I don't regret it. But some part of me feels a tremendous amount of guilt at the fact that I've gone off into the world and changed so much, while the people I love have stayed where I left them.


My parents never wanted a high-achiever, a child who strived.

All they wanted was a daughter.

My ambitions have cost so much in that regard. Moving away was the most obvious manifestation, but it showed up in tiny ways long before I left. Family movie nights that didn't happen because I had too many assignments due. Board games that grew dusty in the living room cupboards. Late-night conversations about life and the world that didn't happen because I was in my room studying. Vacations interrupted by my endless Zoom meetings for youth councils and nonprofits and projects.

The feeling always nagged at me.
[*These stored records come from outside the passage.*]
Lemma meal_not_listed (m : Diary.MealType) (logs : list Diary.Log.t) :
  Diary.mealTotals m logs = None
  <-> forall l, In l logs -> Diary.Log.meal_type l <> m.
Proof.
  unfold Diary.mealTotals. cbv zeta.
  destruct (filter _ logs) as [| x xs] eqn:E.
  - split; [| reflexivity]. intros _ l Hl Hm.
    assert (I : In l (filter
                        (fun l => Diary.MealType_eqb (Diary.Log.meal_type l) m)
                        logs)).
    { apply filter_In. split; [exact Hl |]. rewrite Hm. now destruct m. }
    rewrite E in I. exact I.
  - cbn [length Nat.eqb]. split; [discriminate |]. intros H. exfalso.
    assert (I : In x (filter
                        (fun l => Diary.MealType_eqb (Diary.Log.meal_type l) m)
                        logs))
      by (rewrite E; left; reflexivity).
    apply filter_In in I. destruct I as [I1 I2]. apply (H x I1).
    destruct (Diary.Log.meal_type x), m; first [reflexivity | discriminate].
Qed.

(** X27.  The diary lists the logs of the day meal by meal: every log is
    listed under exactly one of breakfast, lunch, dinner and snack, so the
    four lists are as long together as the logs of the day, and a meal is
    left out exactly when no log belongs to it.  Over logs whose calories
    are whole numbers, the subtotals of the four meals (a meal that is left
    out counting as 0) add up to the calories of the day. *)
Theorem meal_subtotals_add_up (logs : list Diary.Log.t) :
  (length (Notions.mealLogs Diary.breakfast logs)
   + length (Notions.mealLogs Diary.lunch logs)
   + length (Notions.mealLogs Diary.dinner logs)
   + length (Notions.mealLogs Diary.snack logs) = length logs)%nat
  /\ (forall m : Diary.MealType,
        Diary.mealTotals m logs = None
        <-> forall l, In l logs -> Diary.Log.meal_type l <> m)
  /\ ((forall l, In l logs -> Notions.wholeCalories l) ->
      same (add (add (add (Notions.mealCalories Diary.breakfast logs)
                          (Notions.mealCalories Diary.lunch logs))
                     (Notions.mealCalories Diary.dinner logs))
                (Notions.mealCalories Diary.snack logs))
           (Diary.Totals.calories (Diary.totals logs))).
Proof.
  split; [apply meal_logs_count |].
  split; [intros m; apply meal_not_listed |].
  intros W.
  assert (H : forall l, In l logs -> isFinite (Diary.Log.calories l) = true).
  { intros l Hl. destruct (W l Hl) as [z ->]. reflexivity. }
  pose proof (meal_calories_sum Diary.breakfast logs H) as B.
  pose proof (meal_calories_sum Diary.lunch logs H) as L.
  pose proof (meal_calories_sum Diary.dinner logs H) as D.
  pose proof (meal_calories_sum Diary.snack logs H) as S.
  pose proof (meals_partition logs) as P. cbv zeta in P.
  destruct (totals_by_field logs) as (-> & _).
  assert (T : same (fold_left
                      (fun s l => add s (orElse (Diary.Log.calories l) (ofZ 0)))
                      logs (ofZ 0))
                   (Fin (0 + Notions.sumQ
                           (map (fun l => Notions.counted (Diary.Log.calories l))
                              logs)))).
  { apply (fold_add_same _ _ (fun l => Notions.counted (Diary.Log.calories l)));
      [| reflexivity].
    intros l Hl. apply orElse_counted, finite_not_infinite, H, Hl. }
  destruct (Notions.mealCalories Diary.breakfast logs),
    (Notions.mealCalories Diary.lunch logs),
    (Notions.mealCalories Diary.dinner logs),
    (Notions.mealCalories Diary.snack logs),
    (fold_left _ logs (ofZ 0)); simpl in *; try contradiction.
  lra.
Qed.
I was aware of it, to some degree, in real time. I could see the look of disappointment in my dad's eyes the eleventh time he asked if I wanted to play Ticket to Ride and I refused, saying I didn't have time. My stress made my mom stressed; she'd get so frustrated when I told her I'd forged her signature on my latest overdraft enrollment form so that I could take 11 classes. She kept telling me to stop.

I don't want a valedictorian, she'd say. All I want is a healthy, happy child.


But by then, I was already too far in to stop.

I'd already founded this organization, already registered for too many courses, already shed too many tears and had too many sleepless nights and said no to too many hangouts to give it all up now. I was speeding, almost spinning out of control, but I was in a race and couldn't afford to take my foot off the accelerator.

Just a little while longer. I can go a little while longer.

It'll all be worth it when I get into my dream school. They'll finally be proud of me then.


"I just need to remind myself that this does not matter at all."

That was what I said, out loud, to an empty room, one minute before opening the Stanford portal.

When I opened the letter, the first thing that registered was the red confetti.

And the first thing I did was cry.

I called my dad first. He was incredulous. I could hear the smile on his face. He was so happy, and excited to tell my grandma, and told me, no one gets into Stanford and you're going to have such a great time and I'm so proud of you.

Then I called my mom, still sobbing uncontrollably. She couldn't understand a word coming out of my mouth, and she wasn't expecting any college decisions that day. At first, she thought our dog Melody had died. Through tears, I said incoherently, I got into Stanford, and she said, no you did not, and laughed.

For one brief moment, it felt like everything was okay because everything worked out. Like I'd finally proven that all their sacrifices were worth it. I cried and cried because I was terrified, for so many years, that they wouldn't be.


For years I told myself that it would all be worth it once I got in. That my parents would understand. That the missed movie nights and dusty board games would feel like a fair trade. And when I opened that letter, for one moment, it was.

But the thing about proving yourself is that it never actually ends. Getting into Stanford didn't make me slow down; it made me want to leave even more.

I was supposed to start at Stanford that fall. Health problems delayed things. I spent one more semester at home, and on the first day back, I knew I couldn't stay. In January, I got on a plane to Cambridge.


In Cambridge, I became someone new. Someone who cooked for herself and traveled alone and stayed up debating AI timelines instead of studying for tests. I liked her. I think my parents would like her too, if they met her.

But I don't think she's who they were raising. They were raising a daughter. I became a person.

The person I'm becoming– the person I've always wanted to become– was never the person they were hoping for.

They wanted me to be happy.

I wanted to matter.

I call my parents sometimes, but not as often as I should. The conversations are fine– warm, even. My mom asks about my apartment, I tell her about the research and the writing and the trips and the food.

But I can hear it in the pause before she says, that's great, Sophie.

She's proud of me. She's also mourning someone.

The daughter who would have stayed.

The one who would have played Ticket to Ride.